[Dataset Boundary: Start]
End get_seo_metrics.

(** The request [get_seo_metrics] sends. *)
Definition metrics_request (keyword api_key : string) : request :=
  Request SERPAPI_URL (query_params keyword api_key) 10.

(** Lines 36 to 49 alone: what the [try] block makes of a response once
    [requests.get] has returned it. *)
Definition extract (keyword : string) (response : response)
  : outcome (gmap string val) :=
  _ ← raise_for_status response;
  data ← json response;
  metadata ← get data "search_metadata" (VDict ∅);
  search_volume ← get metadata "total_results" (VStr "N/A");
  keyword_difficulty ← get data "keyword_difficulty" (VStr "N/A");
  Ret (success_record keyword search_volume keyword_difficulty).

(** The record the [except] clause turns an outcome into. *)
Definition absorb (keyword : string) (o : outcome (gmap string val))
  : gmap string val :=
  match o with
  | Ret r => r
  | Raise e => failure_record keyword e
  end.

(** *** With exit signals *)

Section get_seo_metrics_i.
Variable env : interruptible.

(** The statements under [try:], lines 30 to 49, when a signal may arrive
    during [requests.get]. *)
Definition try_block_i (keyword api_key : string) : iprog world (gmap string val) :=
  let params := query_params keyword api_key in
  ibind (requests_get_i env SERPAPI_URL params 10) (λ response,
  complete (lift (extract keyword response))).

(** The decorated function's body, lines 29 to 55. *)
Definition get_seo_metrics_body_i (keyword api_key : string)
  : iprog world (gmap string val) :=
  itry (try_block_i keyword api_key)
       (λ e, complete (pret (failure_record keyword e))).

(** [@st.cache_data(ttl=3600)] *)
Definition get_seo_metrics_i (keyword api_key : string)
  : iprog (gmap (string * string) (entry (gmap string val)) * world)
          (gmap string val) :=
  cached_i (Some 3600)
           (λ '(keyword, api_key), get_seo_metrics_body_i keyword api_key)
           (keyword, api_key).

End get_seo_metrics_i.

(** The expiry of the metrics cache, in milliseconds. *)
Definition metrics_ttl_ms : Z := 1000 * 3600.

(** [@st.cache_data] without [ttl], on a function that does not touch the
    world. *)
Definition generate_keywords_cached {order : SetOrder} (wordnet : snapshot)
    (seed_keyword : string)
  : prog (gmap string (entry (list string)) * world) (list string) :=
  cached None (λ seed_keyword, lift (generate_keywords wordnet seed_keyword))
         seed_keyword.

(** ** The analysis loop of the main page *)

(** What the loop does to the page and to the process, in order. *)
Inductive event :=
  | StatusText (text : string)
  | Fetch (keyword api_key : string) (metrics : gmap string val)
  | Progress (num den : Z)
  | Sleep (ms : Z).

Record app_state := AppState {
  results : list (gmap string val);
  trace : list event;
  metrics_cache : gmap (string * string) (entry (gmap string val));
  outside : world
}.

Definition emit (ev : event) : prog app_state () :=
  λ a, (Ret (), AppState (results a) (trace a ++ [ev]) (metrics_cache a) (outside a)).

(** [status_text.text(f"Analyzing: {keyword} ({i+1}/{analysis_limit})")] *)
Definition status_text_text (keyword : string) (i analysis_limit : Z) : prog app_state () :=
  emit (StatusText ("Analyzing: " +:+ keyword +:+ " (" +:+ pretty (i + 1)
                      +:+ "/" +:+ pretty analysis_limit +:+ ")")).

(** [progress_bar.progress((i + 1) / analysis_limit)]: the division raises
    on a zero divisor, and Streamlit refuses a value outside [[0.0, 1.0]].
    The quotient is kept as the pair of its operands. *)
Definition progress_bar_progress (num den : Z) : prog app_state () :=
  if bool_decide (den = 0) then
    lift (Raise (Exn ZeroDivisionError "division by zero"))
  else if bool_decide (0 < den ∧ 0 ≤ num ≤ den ∨ den < 0 ∧ den ≤ num ≤ 0) then
    emit (Progress num den)
  else
    lift (Raise (Exn StreamlitAPIException
                   "Progress Value has invalid value [0.0, 1.0]")).

(** [time.sleep(0.2)] *)
Definition sleep_200ms : prog app_state () :=
  λ a,
    let '(o, w) := time_sleep 200 (outside a) in
    (o, AppState (results a) (trace a ++ [Sleep 200]) (metrics_cache a) w).

(** ** Histories of a process *)

(** What happens to the metrics cache and the world during the life of a
    process: calls of [get_seo_metrics], and time passing. *)
Inductive action :=
  | CallFetch (keyword api_key : string)
  | Wait (ms : N).

Definition step (net : endpoint) (a : action)
    (st : gmap (string * string) (entry (gmap string val)) * world)
  : gmap (string * string) (entry (gmap string val)) * world :=
  match a with
  | CallFetch keyword api_key => (get_seo_metrics net keyword api_key st).2
  | Wait ms => (st.1, (time_sleep (Z.of_N ms) st.2).2)
  end.

Definition run (net : endpoint) (history : list action)
    (st : gmap (string * string) (entry (gmap string val)) * world)
  : gmap (string * string) (entry (gmap string val)) * world :=
  foldl (λ st a, step net a st) st history.

(** ** The shape of a metrics record *)

(** The two field groups and the flag that tells them apart. *)
Definition has_metrics (r : gmap string val) : Prop :=
  is_Some (r !! "search_volume") ∧ is_Some (r !! "keyword_difficulty").

Definition no_metrics (r : gmap string val) : Prop :=
  r !! "search_volume" = None ∧ r !! "keyword_difficulty" = None.

Definition well_formed (r : gmap string val) : Prop :=
  (r !! "success" = Some (VBool true) ∧ has_metrics r ∧ r !! "error" = None)
  ∨ (r !! "success" = Some (VBool false) ∧ is_Some (r !! "error") ∧ no_metrics r).

(** A record as one of the two [return] statements builds it for
    [keyword]. *)
Definition built_for (keyword : string) (r : gmap string val) : Prop :=
  (∃ search_volume keyword_difficulty,
     r = success_record keyword search_volume keyword_difficulty)
  ∨ (∃ e, r = failure_record keyword e).

(** The invariant of the metrics cache: each entry holds a record built
    for the keyword of its key. *)
Definition cache_ok (cache : gmap (string * string) (entry (gmap string val)))
  : Prop :=
  ∀ keyword api_key e,
    cache !! (keyword, api_key) = Some e → built_for keyword (stored e).

Section main.
Variable net : endpoint.

(** [metrics = get_seo_metrics(keyword, api_key)] *)
Definition call_get_seo_metrics (keyword api_key : string)
  : prog app_state (gmap string val) :=
  λ a,
    match get_seo_metrics net keyword api_key (metrics_cache a, outside a) with
    | (Ret metrics, (cache, w)) =>
        (Ret metrics,
         AppState (results a) (trace a ++ [Fetch keyword api_key metrics]) cache w)
    | (Raise e, (cache, w)) => (Raise e, AppState (results a) (trace a) cache w)
    end.

(** [results.append(metrics)] *)
Definition results_append (metrics : gmap string val) : prog app_state () :=
  λ a, (Ret (), AppState (results a ++ [metrics]) (trace a) (metrics_cache a) (outside a)).

Definition loop_body (api_key : string) (analysis_limit : Z)
    (i : Z) (keyword : string) : prog app_state () :=
  status_text_text keyword i analysis_limit ;;;
  let* metrics := call_get_seo_metrics keyword api_key in
  results_append metrics ;;;
  progress_bar_progress (i + 1) analysis_limit ;;;
  sleep_200ms.

(** [for i, keyword in enumerate(...)], from index [i] on. *)
Fixpoint for_enumerate (body : Z → string → prog app_state ()) (i : Z)
    (l : list string) : prog app_state () :=
  match l with
  | [] => pret ()
  | keyword :: l' => body i keyword ;;; for_enumerate body (i + 1) l'
  end.

(** Lines 106 to 116: [results = []] and the loop. *)
Definition analysis_loop (keywords : list string) (api_key : string)
    (analysis_limit : Z) : prog app_state () :=
  (λ a, (Ret (), AppState [] (trace a) (metrics_cache a) (outside a))) ;;;
  for_enumerate (loop_body api_key analysis_limit) 0
                (slice_to keywords analysis_limit).

End main.

(** The [Fetch] events of a trace: the calls of [get_seo_metrics], in
    order, each with the record it returned. *)
Definition fetch_calls (t : list event) : list (string * string * gmap string val) :=
  omap (λ ev, match ev with
              | Fetch keyword api_key metrics => Some (keyword, api_key, metrics)
              | _ => None
              end) t.

(** ** Fixtures *)

(** The two senses of "bank". *)
Definition bank_senses : list synset :=
  [ Synset "bank_(finance)" [Lemma_ "bank"; Lemma_ "depository"];
    Synset "bank_(river)" [Lemma_ "bank"; Lemma_ "riverbank"] ].

Definition bank_db : snapshot := of_senses bank_senses.

(** An endpoint that answers every request with [status] and the given
    body, after [ms] milliseconds. *)
Definition constant_endpoint (ms : N) (status : Z) (reason : string)
    (body : outcome val) : endpoint :=
  {| serve := λ _ req,
       (ms, Ret (Response status reason (req_url req) body)) |}.

(** An endpoint on which [requests.get] raises [e]. *)
Definition failing_endpoint (e : exn) : endpoint :=
  {| serve := λ _ _, (0%N, Raise e) |}.

(** An endpoint during whose calls no signal arrives. *)
Definition uninterrupted (net : endpoint) : interruptible :=
  {| remote := net; interrupt := λ _ _, None |}.

(** An endpoint during whose every call the signal [sg] arrives after
    [ms] milliseconds. *)
Definition interrupted_by (ms : N) (sg : exit_signal) (net : endpoint)
  : interruptible :=
  {| remote := net; interrupt := λ _ _, Some (ms, sg) |}.

(** ** Histories of the keyword cache *)

(** A later call of the memoised [generate_keywords]: the set order of
    the interpreter, the database as it is then, the seed, and the world
    at the time of the call. *)
Record expand_call := ExpandCall {
  call_order : SetOrder;
  call_wordnet : snapshot;
  call_seed : string;
  call_world : world
}.

(** The keyword cache after a sequence of such calls. *)
Definition expand_history (calls : list expand_call)
    (cache : gmap string (entry (list string)))
  : gmap string (entry (list string)) :=
  foldl (λ cache c,
           (generate_keywords_cached (order := call_order c) (call_wordnet c)
              (call_seed c) (cache, call_world c)).2.1)
        cache calls.

(** ** The loop seen from the cache and the world *)

(** The cache and the world of the page. *)
Definition backend (a : app_state)
  : gmap (string * string) (entry (gmap string val)) * world :=
  (metrics_cache a, outside a).

(** What the loop over [l] does to the cache and the world: a call and a
    sleep of 200 ms for each keyword. *)
Definition loop_history (l : list string) (api_key : string) : list action :=
  keyword ← l; [CallFetch keyword api_key; Wait 200].

(** The pairs a history calls [get_seo_metrics] on, in order. *)
Definition called (history : list action) : list (string * string) :=
  omap (λ a, match a with
             | CallFetch keyword api_key => Some (keyword, api_key)
             | Wait _ => None
             end) history.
[Dataset Boundary: End]
Task: The reply should hold only the lines from the top of the records through the line that has "Definition extract (keyword", each one exact.

Output of the exercise:
End get_seo_metrics.

(** The request [get_seo_metrics] sends. *)
Definition metrics_request (keyword api_key : string) : request :=
  Request SERPAPI_URL (query_params keyword api_key) 10.

(** Lines 36 to 49 alone: what the [try] block makes of a response once
    [requests.get] has returned it. *)
Definition extract (keyword : string) (response : response)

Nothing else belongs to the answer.